Three portions of US 191 in Utah have restrictions on trucks and other large vehicles. Between the junctions with State Routes 46 and 279, vehicles wider than 15 ft are required to have two police escorts. Between Vernal and the Wyoming State line, vehicles longer than 95 ft are required to have two certified pilot escorts. Vehicles heavier than 20000 lb per axle are prohibited on Flaming Gorge Dam.

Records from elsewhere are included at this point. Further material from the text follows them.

Lemma provider_issues_nil_iff p : provider_issues p = [] <-> valid_config p.
Proof.
  unfold provider_issues, valid_config, Text.startswith.
  rewrite !app_nil_iff.
  assert (Hurl : (if String.eqb (base_url p) "" then ["Missing base URL"%string]
                  else if negb (String.prefix "http://" (base_url p)
                                || String.prefix "https://" (base_url p))
                       then ["Invalid base URL format"%string] else []) = [] <->
                 (String.prefix "http://" (base_url p) = true \/
                  String.prefix "https://" (base_url p) = true)).
  { destruct (String.eqb (base_url p) "") eqn:Eu.
    - apply String.eqb_eq in Eu. rewrite Eu. cbn. split; [discriminate|].
      intros [?|?]; discriminate.
    - destruct (String.prefix "http://" (base_url p));
      destruct (String.prefix "https://" (base_url p)); cbn;
      (split; [intros ?; try discriminate; auto|intros [?|?]; try discriminate; auto]). }
  assert (Hmod : match models p with [] => ["No models specified"%string] | _ => [] end = []
                 <-> models p <> []).
  { destruct (models p); split; try discriminate; try congruence; auto. }
  assert (Hkey : (if ProviderTier_eqb (tier p) OFFICIAL && String.eqb (api_key p) ""
                  then ["Official provider missing API key"%string] else []) = [] <->
                 (tier p = OFFICIAL -> api_key p <> ""%string)).
  { destruct (String.eqb_spec (api_key p) ""); destruct (tier p); cbn;
      split; try discriminate; try congruence; auto.
    intros H. exfalso. by apply H. }
  assert (Htime : (if (timeout p <=? 0)%Z then ["Invalid timeout value"%string] else [])
                  = [] <-> (0 < timeout p)%Z).
  { destruct (Z.leb_spec (timeout p) 0); split; try discriminate; auto; lia. }
  assert (Hrpm : (if (max_requests_per_minute p <=? 0)%Z
                  then ["Invalid max requests per minute"%string] else []) = [] <->
                 (0 < max_requests_per_minute p)%Z).
  { destruct (Z.leb_spec (max_requests_per_minute p) 0); split; try discriminate; auto; lia. }
  assert (Hcost : (if Qltb (cost_per_1k_tokens p) 0
                   then ["Invalid cost per 1k tokens"%string] else []) = [] <->
                  0 <= cost_per_1k_tokens p).
  { unfold Qltb. destruct (Qlt_le_dec (cost_per_1k_tokens p) 0);
      split; try discriminate; auto. intros ?. lra. }
  rewrite Hurl, Hmod, Hkey, Htime, Hrpm, Hcost. reflexivity.
Qed.
Arguments fadd : simpl never.
Arguments fsub : simpl never.
Arguments fdiv : simpl never.
Arguments flt : simpl never.
Arguments fle : simpl never.
Arguments fgt : simpl never.
Arguments fge : simpl never.
Arguments float_of_int : simpl never.
Arguments float_of_decimal : simpl never.

(** The values the loader leaves in [app_settings], and the defaults
    passed to [dict.get]. *)
Inductive pyval : Type :=
| VInt (z : Z)
| VFloat (f : pyfloat)
| VStr (s : string).

(** [v == "literal"]: an int or a float never equals a string. *)
Definition val_is (v : pyval) (s : string) : bool :=
  match v with
  | VStr t => String.eqb t s
  | _ => false
  end.

(** ** [int(str)] and [float(str)] *)

Definition is_digit (c : ascii) : bool :=
  let n := nat_of_ascii c in (48 <=? n)%nat && (n <=? 57)%nat.

Definition digit_val (c : ascii) : Z := Z.of_nat (nat_of_ascii c) - 48.

(** The white space that [int] and [float] skip around an ASCII
    literal: tab, line feed, vertical tab, form feed, carriage return
    and space. *)
Definition is_space (c : ascii) : bool :=
  let n := nat_of_ascii c in
  ((9 <=? n)%nat && (n <=? 13)%nat) || (n =? 32)%nat.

The independent portions of US 191 south of Interstate 70, as well as the concurrencies with I-70, US 6, and US 40, are included as part of the National Highway System.

==History==
When US 191 was created in 1926, it did not enter Utah, only running from Idaho Falls northeast to Yellowstone National Park. An extension in the late 1930s brought US-191 south to Brigham City, Utah, following what was then SR-41 and is now mostly SR-13. With the construction of I-15 parallel to US-191, the latter route was removed from Utah in the early 1970s, and by 1980 it only existed north of Yellowstone.

In cooperation with Montana, Wyoming, and Arizona, the Utah Department of Transportation submitted an application to the American Association of State Highway and Transportation Officials (AASHTO) for an extension of US-191. In Wyoming, it would replace US 187 - a single-state route, which was against current AASHTO policy — and then follow Wyoming Highway 373 to the state line. The portion in Utah replaced several state routes — State Route 260 from Wyoming to Greendale Junction, the majority of SR-44 to US-40 in Vernal, and SR-33 from US-40 in Duchesne to US-6 near Price. After overlapping US-6 past Green River, the routing followed and replaced a large portion of US-163 to a junction southwest of Bluff. Between Bluff and Mexican Water, Arizona, US-191 followed a newly constructed road across the Navajo Nation, and then replaced State Route 63, still mostly inside the reservation, to I-40 at Chambers. (It has since been continued along former US 666 to Douglas on the Mexican border.)

===Arizona to US-6===

US-191 replaced part of US-163, formerly SR-9 and SR-47.

The road from Bluff north via Monticello, Moab, and Valley City to Thompson (a station on the Denver and Rio Grande Railroad) became a state highway in 1910. To connect this road with the rest of the state highway system, a road from Valley City northwest via Floy to Green River was added in 1912, as was a connection from Thompson to via Cisco to Colorado. An extension from Monticello southeast to Colorado was added in 1913, and in the 1920s most of these roadways were assigned numbers: State Route 8 went from Green River via Floy, Valley City, Thompson, and Cisco to Colorado, and State Route 9 began at Valley City and extended south via Moab to Monticello and east to Colorado.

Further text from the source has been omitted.